→ Exercise objective: Only the lines from the first line of the records through the line containing "Theorem state_after_run (env" belong in the answer. Copy them exactly.

Collected data:

(** X10: a run that does not parse returns the state as it was; a run that
    parses leaves in the maps what [parseFile] left there, whether it failed
    or not, with no rollback; it records the configured path and the
    modification time exactly when [parseFile] returned no error. *)
Theorem state_after_run (env : Env) (st : State) :
  let st' := (checkAndUpdateFilterList env st).1 in
  let trace := (checkAndUpdateFilterList env st).2 in
  let result := parseFile env (getFilePath env) (lists st) in
  (existsb is_parse trace = false → st' = st) ∧
  (existsb is_parse trace = true →
   lists st' = result.1 ∧
   (result.2 = None →
    filterListFilePath st' = getFilePath env ∧
    filterListFileModifiedTime st' = modifiedTime env) ∧
   (result.2 ≠ None →
    filterListFilePath st' = filterListFilePath st ∧
    filterListFileModifiedTime st' = filterListFileModifiedTime st)).
Proof. exact (run_state env st). Qed.

(** X11: after a run in which the stat succeeded and [parseFile] returned no
    error (or was not needed), a run that finds the same path and the same
    modification time does not parse and changes nothing. *)
Theorem success_then_noop (env env' : Env) (st : State) (modTime : Time) :
  getFilePath env ≠ "" →
  os_Stat env (getFilePath env) = Some modTime →
  (parseFile env (getFilePath env) (lists st)).2 = None →
  getFilePath env' = getFilePath env →
  os_Stat env' (getFilePath env') = Some modTime →
  let st1 := (checkAndUpdateFilterList env st).1 in
  existsb is_parse (checkAndUpdateFilterList env' st1).2 = false ∧
  (checkAndUpdateFilterList env' st1).1 = st1.
Proof.
  intros Hp Hstat Hok Hp' Hstat' st1.
  assert (modifiedTime env = modTime) as Hm by (unfold modifiedTime; by rewrite Hstat).
  assert (modifiedTime env' = modTime) as Hm' by (unfold modifiedTime; by rewrite Hstat').
  assert (filterListFilePath st1 = getFilePath env' ∧
          filterListFileModifiedTime st1 = modifiedTime env') as [Hrp Hrm].
  { rewrite Hp', Hm', <- Hm.
    pose proof (run_state env st) as [Hno Hyes]. fold st1 in Hno, Hyes.
    destruct (existsb is_parse (checkAndUpdateFilterList env st).2) eqn:Ep.
    - by destruct (Hyes eq_refl) as (_ & Hrec & _); apply Hrec.
    - rewrite (Hno eq_refl).
      destruct (decide (filterListFilePath st = getFilePath env)) as [Hq|Hq];
        [destruct (decide (filterListFileModifiedTime st = modifiedTime env))
           as [?|Hq']; [done|]|].
      + assert (existsb is_parse (checkAndUpdateFilterList env st).2 = true)
          by (apply run_parses_iff; auto). congruence.
      + assert (existsb is_parse (checkAndUpdateFilterList env st).2 = true)
          by (apply run_parses_iff; auto). congruence. }
  assert (existsb is_parse (checkAndUpdateFilterList env' st1).2 = false) as Hnp.
  { apply not_true_is_false. intros [_ [H|H]]%run_parses_iff; congruence. }
  split; [done|]. by apply (run_state env' st1).
Qed.

Lemma success_then_noop_witness :
  existsb is_parse (checkAndUpdateFilterList sample_env_touched sample_state).2
    = true ∧
  existsb is_parse
    (checkAndUpdateFilterList sample_env_touched
       (checkAndUpdateFilterList sample_env_touched sample_state).1).2 = false.
Proof.
  split; [reflexivity|].
  apply (success_then_noop sample_env_touched sample_env_touched sample_state
           (1700000500 * 1000000000)); (done || reflexivity).
Defined.

(** X12: after a run whose parse failed, a run that finds the same path and
    the same modification time parses again: a failure is retried. *)
Theorem failure_then_retry (env env' : Env) (st : State) (e : error) :
  ParseEv (getFilePath env) (Some e) ∈ (checkAndUpdateFilterList env st).2 →
  getFilePath env' = getFilePath env →
  modifiedTime env' = modifiedTime env →
  existsb is_parse
    (checkAndUpdateFilterList env' (checkAndUpdateFilterList env st).1).2 = true.
Proof.
  intros Hev Hp' Hm'.
  destruct (parse_failure_keeps_record env st e Hev) as [Hrp Hrm].
  assert (existsb is_parse (checkAndUpdateFilterList env st).2 = true) as Hparsed.
  { apply existsb_exists. exists (ParseEv (getFilePath env) (Some e)).
    split; [by apply list_elem_of_In|done]. }
  apply run_parses_iff in Hparsed as [Hne Hchanged].
  apply run_parses_iff. rewrite Hp', Hm', Hrp, Hrm. done.
Qed.

Lemma failure_then_retry_witness :
  (checkAndUpdateFilterList sample_env_broken
     (checkAndUpdateFilterList sample_env_broken sample_state).1).2 =
    [ScheduleEv (1700000660 * 1000000000);
     StatEv "/etc/portmaster/custom.list";
     ParseEv "/etc/portmaster/custom.list" (Some ParseError)] ∧
  existsb is_parse
    (checkAndUpdateFilterList sample_env_broken
       (checkAndUpdateFilterList sample_env_broken sample_state).1).2 = true.
Proof.
  split; [reflexivity|].
  apply (failure_then_retry sample_env_broken sample_env_broken sample_state
           ParseError); [|reflexivity|reflexivity].
  do 2 apply list_elem_of_further. apply list_elem_of_here.
Defined.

→ Task result:
(** X10: a run that does not parse returns the state as it was; a run that
    parses leaves in the maps what [parseFile] left there, whether it failed
    or not, with no rollback; it records the configured path and the
    modification time exactly when [parseFile] returned no error. *)
Theorem state_after_run (env : Env) (st : State) :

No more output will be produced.